§ **ABOUT THIS EXERCISE**: Start at the line below containing "Definition lz_bits (lc" and stop at the line containing "b => is_byte b". Repeat every line of that stretch exactly, and nothing outside it.
####################
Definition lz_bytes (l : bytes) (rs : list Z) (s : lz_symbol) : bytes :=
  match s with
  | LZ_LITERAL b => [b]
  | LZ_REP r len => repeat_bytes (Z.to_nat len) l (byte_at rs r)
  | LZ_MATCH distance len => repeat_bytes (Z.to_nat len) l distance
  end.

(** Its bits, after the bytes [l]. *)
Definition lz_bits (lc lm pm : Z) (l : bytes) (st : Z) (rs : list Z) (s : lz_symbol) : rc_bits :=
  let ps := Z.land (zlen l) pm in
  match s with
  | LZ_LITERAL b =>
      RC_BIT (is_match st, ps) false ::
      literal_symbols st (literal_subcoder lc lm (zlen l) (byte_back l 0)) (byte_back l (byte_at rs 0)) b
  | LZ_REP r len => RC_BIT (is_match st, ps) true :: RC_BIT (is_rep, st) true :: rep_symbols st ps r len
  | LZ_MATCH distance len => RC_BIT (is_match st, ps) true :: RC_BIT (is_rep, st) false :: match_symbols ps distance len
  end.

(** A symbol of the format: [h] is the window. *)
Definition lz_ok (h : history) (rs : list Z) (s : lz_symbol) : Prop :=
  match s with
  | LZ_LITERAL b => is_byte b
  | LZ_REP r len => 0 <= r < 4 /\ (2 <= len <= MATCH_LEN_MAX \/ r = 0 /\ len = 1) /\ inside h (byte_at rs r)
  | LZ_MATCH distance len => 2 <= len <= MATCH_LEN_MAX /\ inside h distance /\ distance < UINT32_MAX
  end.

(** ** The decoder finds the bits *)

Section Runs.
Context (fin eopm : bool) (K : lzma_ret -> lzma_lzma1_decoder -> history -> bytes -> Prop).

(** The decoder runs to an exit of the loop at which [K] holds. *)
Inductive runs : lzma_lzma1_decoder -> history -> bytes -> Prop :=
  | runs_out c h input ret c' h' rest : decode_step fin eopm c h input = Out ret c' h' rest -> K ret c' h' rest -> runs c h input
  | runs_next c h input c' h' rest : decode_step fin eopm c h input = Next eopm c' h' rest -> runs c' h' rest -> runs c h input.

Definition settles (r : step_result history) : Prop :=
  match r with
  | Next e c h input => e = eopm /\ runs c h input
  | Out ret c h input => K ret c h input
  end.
####################
§ **RESPONSE TO THIS EXERCISE**:
Definition lz_bits (lc lm pm : Z) (l : bytes) (st : Z) (rs : list Z) (s : lz_symbol) : rc_bits :=
  let ps := Z.land (zlen l) pm in
  match s with
  | LZ_LITERAL b =>
      RC_BIT (is_match st, ps) false ::
      literal_symbols st (literal_subcoder lc lm (zlen l) (byte_back l 0)) (byte_back l (byte_at rs 0)) b
  | LZ_REP r len => RC_BIT (is_match st, ps) true :: RC_BIT (is_rep, st) true :: rep_symbols st ps r len
  | LZ_MATCH distance len => RC_BIT (is_match st, ps) true :: RC_BIT (is_rep, st) false :: match_symbols ps distance len
  end.

(** A symbol of the format: [h] is the window. *)
Definition lz_ok (h : history) (rs : list Z) (s : lz_symbol) : Prop :=
  match s with
  | LZ_LITERAL b => is_byte b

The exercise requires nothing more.